なぜか、マリンさんは少しずつ僕との距離を縮めようとして来る。

 

 

「…あ、あの…あんまり詰めてこないでくれますか」

 

 

「だめですよ~マリンから逃げようとしちゃ」

 

 

「いや、逃げちゃいますって。そんな風に肉食動物が草食動物を追い詰めるような雰囲気を醸し出されると」

 

僕は少なくとも今の段階では誰かと世帯を持つことは考えていない。将来的なことを見れば、いずれは結婚というものも考えないわけではない。でも、それはもっと先のお話。

 

 

今は仕事の方が忙しくてそっちの方まで手が回っていないというのが正直なところだ。

 

 

「僕は両者とも結婚をする気はありません。それはお二人に限った話ではなく、同じ職場にいる誰とも結婚する気はないです」

 

そうなのだ。もし、結婚するとしたら全然違う系のお仕事をしている人の方がありがたい。
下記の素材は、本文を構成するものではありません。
(** [a < b]: false whenever NaN is involved. *)
Definition fl_ltb (a b : pyfloat) : bool :=
  match a, b with
  | Fin p, Fin q => Qltb p q
  | Fin _, PInf => true
  | NInf, Fin _ => true
  | NInf, PInf => true
  | _, _ => false
  end.

(** [a <= b] *)
Definition fl_leb (a b : pyfloat) : bool := fl_ltb a b || fl_eqb a b.

(** [bool(f)]: only zero is false. *)
Definition fl_truthy (f : pyfloat) : bool :=
  match f with
  | Fin q => negb (Qeq_bool q 0)
  | _ => true
  end.

(** ** Dynamically typed data and exceptions *)

#[warnings="-register-all"] Inductive value :=
| VNone
| VBool (b : bool)
| VInt (z : Z)
| VFloat (f : pyfloat)
| VStr (s : str)
| VList (l : list value)
| VDict (d : list (str * value)).

Arguments VFloat f%_Q.

(** A Python dict is an association list; the first entry of a key is
    the one looked up. The keys of a dict are distinct. *)
Definition dict := list (str * value).

Inductive exn_class :=
| ValueError
| TypeError
| AttributeError
| OverflowError
| OtherError (name : str).

(** An exception: its class and the text [str(e)] gives. *)
Record exn := Exn { exn_class_of : exn_class; exn_text : str }.

Definition exn_class_eqb (a b : exn_class) : bool :=
  match a, b with
  | ValueError, ValueError => true
  | TypeError, TypeError => true
  | AttributeError, AttributeError => true
  | OverflowError, OverflowError => true
  | OtherError n, OtherError m => str_eqb n m
  | _, _ => false
  end.

(** Code that may raise. *)
Definition result (A : Type) : Type := exn + A.
Definition ok {A} (a : A) : result A := inr a.
Definition raise {A} (e : exn) : result A := inl e.
Definition rbind {A B} (m : result A) (k : A -> result B) : result B :=
  match m with
  | inl e => inl e
  | inr a => k a
  end.
Notation "'try!' x ':=' m 'in' k" := (rbind m (fun x => k))
  (at level 10, x pattern, m at level 100, k at level 200).

Definition type_name (v : value) : str :=
  match v with
  | VNone => lit "NoneType"
  | VBool _ => lit "bool"
  | VInt _ => lit "int"
  | VFloat _ => lit "float"
  | VStr _ => lit "str"
  | VList _ => lit "list"
  | VDict _ => lit "dict"
  end.

(** [bool(v)] *)
Definition truthy (v : value) : bool :=
  match v with
  | VNone => false
  | VBool b => b
  | VInt z => negb (z =? 0)%Z
  | VFloat f => fl_truthy f
  | VStr s => match s with [] => false | _ => true end
  | VList l => match l with [] => false | _ => true end
  | VDict d => match d with [] => false | _ => true end
  end.

(** The number a [bool], [int] or [float] denotes. *)
Definition num_of (v : value) : option pyfloat :=
  match v with
  | VBool b => Some (Fin (if b then 1 else 0))
  | VInt z => Some (Fin (inject_Z z))
  | VFloat f => Some f
  | _ => None
  end.

(** [int(f)]: the integer part, which NaN and the infinities do not
    have. *)
Definition int_of_float (f : pyfloat) : result Z :=
  match f with
  | Fin q => ok (if Qltb q 0 then Qceiling q else Qfloor q)
  | NaN => raise (Exn ValueError (lit "cannot convert float NaN to integer"))
  | _ => raise (Exn OverflowError
                  (lit "cannot convert float infinity to integer"))
  end.

(** [isinstance(v, (int, float))]; a [bool] is an [int]. *)
Definition is_number (v : value) : bool :=
  match num_of v with Some _ => true | None => false end.

Fixpoint dict_lookup (d : dict) (key : str) : option value :=
  match d with
  | [] => None
  | (k, v) :: d' => if str_eqb k key then Some v else dict_lookup d' key
  end.

(** [d.get(key, default)] on a dict. *)
Definition dict_get (d : dict) (key : str) (default : value) : value :=
  match dict_lookup d key with
  | Some v => v
  | None => default
  end.

(** [v.get(key, default)] on any value: only a dict has the method. *)
Definition py_get (v : value) (key : str) (default : value) : result value :=
  match v with
  | VDict d => ok (dict_get d key default)
  | _ => raise (Exn AttributeError
                  (lit "'" ++ type_name v ++ lit "' object has no attribute 'get'"))
  end.

(** The elements a [for] loop draws from a value. *)
Definition py_iter (v : value) : result (list value) :=
  match v with
  | VList l => ok l
  | VStr s => ok (map VStr (chars s))
  | VDict d => ok (map (fun kv => VStr (fst kv)) d)
  | _ => raise (Exn TypeError
                  (lit "'" ++ type_name v ++ lit "' object is not iterable"))
  end.

(** *** Comparison

    [==] on numbers is numeric across [bool], [int] and [float], exact,
    and false with NaN; on strings and [None] it is identity of content.
    Two lists are equal when they have the same length and equal
    elements; two dicts when they have as many entries and every key of
    the first has an equal value in the second, whatever the order of
    the entries. [<] is defined between two numbers, between two strings
    and between two lists, which compare as sequences: the first pair of
    elements that are not equal decides, and a list that is the beginning
    of the other is the smaller. Every other pair raises [TypeError].
    Tuples compare as lists do.

    Inside a list or a tuple CPython takes an object for equal to itself
    without asking [==]. This differs from [==] for NaN only, and the
    model does not follow the identity of objects: two NaN are never
    equal. *)

Section Sequences.

Context {A : Type}.
Variable eqb : A -> A -> bool.
Variable lt : A -> A -> result bool.
(** * AI-enhanced process monitor: analytics and alerting core

    A shallow embedding of the JavaScript services of the backend
    (isolation forest, data preprocessor, LSTM predictor wrapper, process
    classifier, ML service history store, alert service) together with the
    properties of the specification that concern them and further
    properties of the code: tree growing, windows, trends and missing
    values, training sequences and labels, the analysis of a process, the
    life cycle of an alert.

    Conventions of the embedding.
    - A JavaScript exception is an explicit result: [Throw e] against
      [Ok v]; [try { .. } catch { .. }] is [try_catch].
    - [this] is a record that is passed in and returned (state passing).
      An [async] check of the alert service is modelled twice: as the
      invocation that nothing interrupts ([AlertService.invoke]) and as a
      task that runs from one [await] to the next on the shared service
      ([AlertService.resume], [AlertService.overlap]).
    - Numbers are exact: rounding of binary64 is not modelled, and
      overflow is modelled where the preprocessor scales and sums
      ([JsNum.add64] and the like). The isolation forest, which calls
      [Math.log] and [Math.pow], and the preprocessor, whose [Math.min]
      and [Math.max] are infinite on an empty array, use [JsNum.num]: a
      real number, an infinity or NaN. The predictor, the classifier and
      the two services only add, scale and compare finite readings; there
      a number is a rational [Q], and the definitions compute.
    - [Date.now()], the random alert-id suffix, [toFixed] and the outcome of
      the persistence layer are supplied by an environment record. *)

From Stdlib Require Import QArith Qreals Reals Lra Lia.
From stdpp Require Import base option list strings gmap pretty sorting.
Lemma search_limit_tested_after_push_witness :
  (-2 <= 0)%Z
  /\ searchKnowledgeBase sampleStore "desk" (-2) = [toHit condecoDoc].
Proof.
  split; [lia|].
  destruct (search_limit_tested_after_push sampleStore "desk" (-2))
    as [Heq _]; [lia|].
  rewrite Heq. reflexivity.
Defined.

End SearchClaims.

(** * Properties of the extracted content and title *)

Section ContentFacts.

Lemma hasWhitespaceRun_cons (c : ascii) (s : string) :
  hasWhitespaceRun (String c s) =
  (Js.isWhiteSpace c && startsWithWhitespace s) || hasWhitespaceRun s.
Proof. destruct s; simpl; [now rewrite andb_false_r | reflexivity]. Qed.

Lemma collapseFrom_shape (s : string) :
  forall inRun,
    hasWhitespaceRun (Js.collapseFrom inRun s) = false
    /\ (inRun = true -> startsWithWhitespace (Js.collapseFrom inRun s) = false).
Proof.
  induction s as [|c s IH]; intros inRun; simpl; [now split|].
  destruct (Js.isWhiteSpace c) eqn:Hc.
  - destruct inRun.
    + apply IH.
    + split; [|discriminate]. rewrite hasWhitespaceRun_cons.
      destruct (IH true) as [Hrun Hstart]. rewrite Hrun, Hstart by reflexivity.
      now rewrite andb_false_r.
  - split.
    + rewrite hasWhitespaceRun_cons, Hc. simpl. apply IH.
    + intros _. simpl. exact Hc.
Qed.

Lemma hasWhitespaceRun_tail (c : ascii) (s : string) :
  hasWhitespaceRun (String c s) = false -> hasWhitespaceRun s = false.
Proof.
  rewrite hasWhitespaceRun_cons. intros H. now apply orb_false_iff in H.
Qed.

Lemma trimStart_no_run (s : string) :
  hasWhitespaceRun s = false -> hasWhitespaceRun (Js.trimStart s) = false.
Proof.
  induction s as [|c s IH]; intros H; [reflexivity|].
  cbn [Js.trimStart]. destruct (Js.isWhiteSpace c); [|exact H].
  apply IH. now apply hasWhitespaceRun_tail in H.
Qed.
(** * Lidar-Annotation-is-All-You-Need: training script and configuration

    A shallow embedding of [lib/config/waymo.py] (the default configuration
    tree [_C] and [update_config]) and of [scripts/train.py] (dataset-type
    dispatch, the fraction mixer, the cosine schedule factor and the epoch
    loop with its checkpoint cadence), with the properties the specification
    states about them.

    Conventions.
    - Python [int] is [Z].  In the model of a whole run a Python [float] is
      an exact rational ([Qc]), and what is proved of it is stated for
      inputs on which it holds of the double computation as well.  The
      fraction mixer is also given in double precision ([Float64],
      [mixer64]): a finite double is the rational it denotes and every
      operation rounds to nearest, ties to even.  The cosine factor, which
      needs [math.cos], is stated over [R].
    - A raised exception is the [Raise] branch of [Result].
    - Collaborators whose code lives in other modules of the repository
      ([train], [get_optimizer], the dataset classes, the data loader,
      [create_logger], the KITTI-360 configuration) are the fields of the
      class [Collaborators]; [validate] and the loggers only observe. *)

From Stdlib Require Import ZArith QArith Qcanon Qround Qpower Lia Lqa List Ascii Reals Lra.
From Stdlib Require Floats.
From stdpp Require Import base option strings pretty list gmap.

Close Scope R_scope.
Open Scope Z_scope.

(** ** Python values and exceptions *)

Inductive PyError : Type :=
| ValueError (msg : string)
| IndexError
| KeyError (key : string)
| AttributeError (name : string)
| TypeError
| ZeroDivisionError
| OverflowError
| FileNotFoundError (path : string).

Inductive Result (A : Type) : Type :=
| Ok (a : A)
| Raise (e : PyError).
Arguments Ok {A} a.
Arguments Raise {A} e.

#[export] Instance Result_ret : MRet Result := fun _ a => Ok a.
#[export] Instance Result_bind : MBind Result := fun _ _ f m =>
  match m with
  | Ok a => f a
  | Raise e => Raise e
  end.

Definition is_ok {A} (r : Result A) : bool :=
  match r with Ok _ => true | Raise _ => false end.

(** Truthiness of a [str]: the empty string is falsy. *)
Definition str_truthy (s : string) : bool :=
  match s with EmptyString => false | String _ _ => true end.

(** A float literal [n / d]. *)
Definition fl (n : Z) (d : positive) : Qc := Q2Qc (n # d).

(** [int(x)] on a float truncates toward zero. *)
Definition py_int (x : Qc) : Z := Z.quot (Qnum x) (Zpos (Qden x)).

(** [round(x)] on a float: nearest integer, ties to the even one. *)
Definition py_round (x : Qc) : Z :=
  let f := Qfloor x in
  let twice_frac := 2 * (Qnum x - f * Zpos (Qden x)) in
  match Z.compare twice_frac (Zpos (Qden x)) with
  | Lt => f
  | Gt => f + 1
  | Eq => if Z.even f then f else f + 1
  end.

(** [range(a, b)] *)
Definition py_range (a b : Z) : list Z :=
  List.map (fun i => a + Z.of_nat i) (seq 0 (Z.to_nat (b - a))).

(** ** [lib/config/waymo.py]: the configuration tree *)

Module Config.

(** Leaf values a [CfgNode] may hold. *)
Inductive Scalar : Type :=
| SNone
| SBool (b : bool)
| SInt (z : Z)
| SFloat (q : Qc)
| SStr (s : string).

(** A [CfgNode] is a dict with two flags: [new_allowed], given to the
    constructor, and the immutability flag toggled by [freeze] and
    [defrost].  Entries are kept in insertion order. *)
Inductive CfgNode : Type :=
| CN_ (new_allowed : bool) (immutable : bool) (entries : Entries)
with Entries : Type :=
| ENil
| ECons (k : string) (v : CfgValue) (rest : Entries)
with CfgValue : Type :=
| VScalar (s : Scalar)
| VList (l : list Scalar)
| VNode (n : CfgNode).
今まで同じ職場でお互いを理解している人よりも一から関係を構築できる人の方が僕としてはいい。

 

それでも宝鐘さんもアンジュさんも諦めてくれる感じではない。

 

 

「じゃあ、アンちゃんと結婚してくれるってことやんな!?」

 

 

「さっきの話をどんな風に聞いたら僕がアンジュさんと結婚するっていう話に結びつくんですか?」

 

 

「いやどう聞いても「アンジュさんと僕は結婚したい」にしか聞こえてこんかったよ」

 

 

「いやいや、どう聞いてもそうは聞こえてないでしょ」

 

 

ここまで僕に固執するのは本当に理解出来ないけど、ここまで熱心に言ってくれているのは本当に有難い。だが、どんな風に言われたとしても僕がその想いに答えることは絶対にないと断言出来てしまう。

 

その後も二人は諦めることなく、ずっと愛を伝え続けてきた。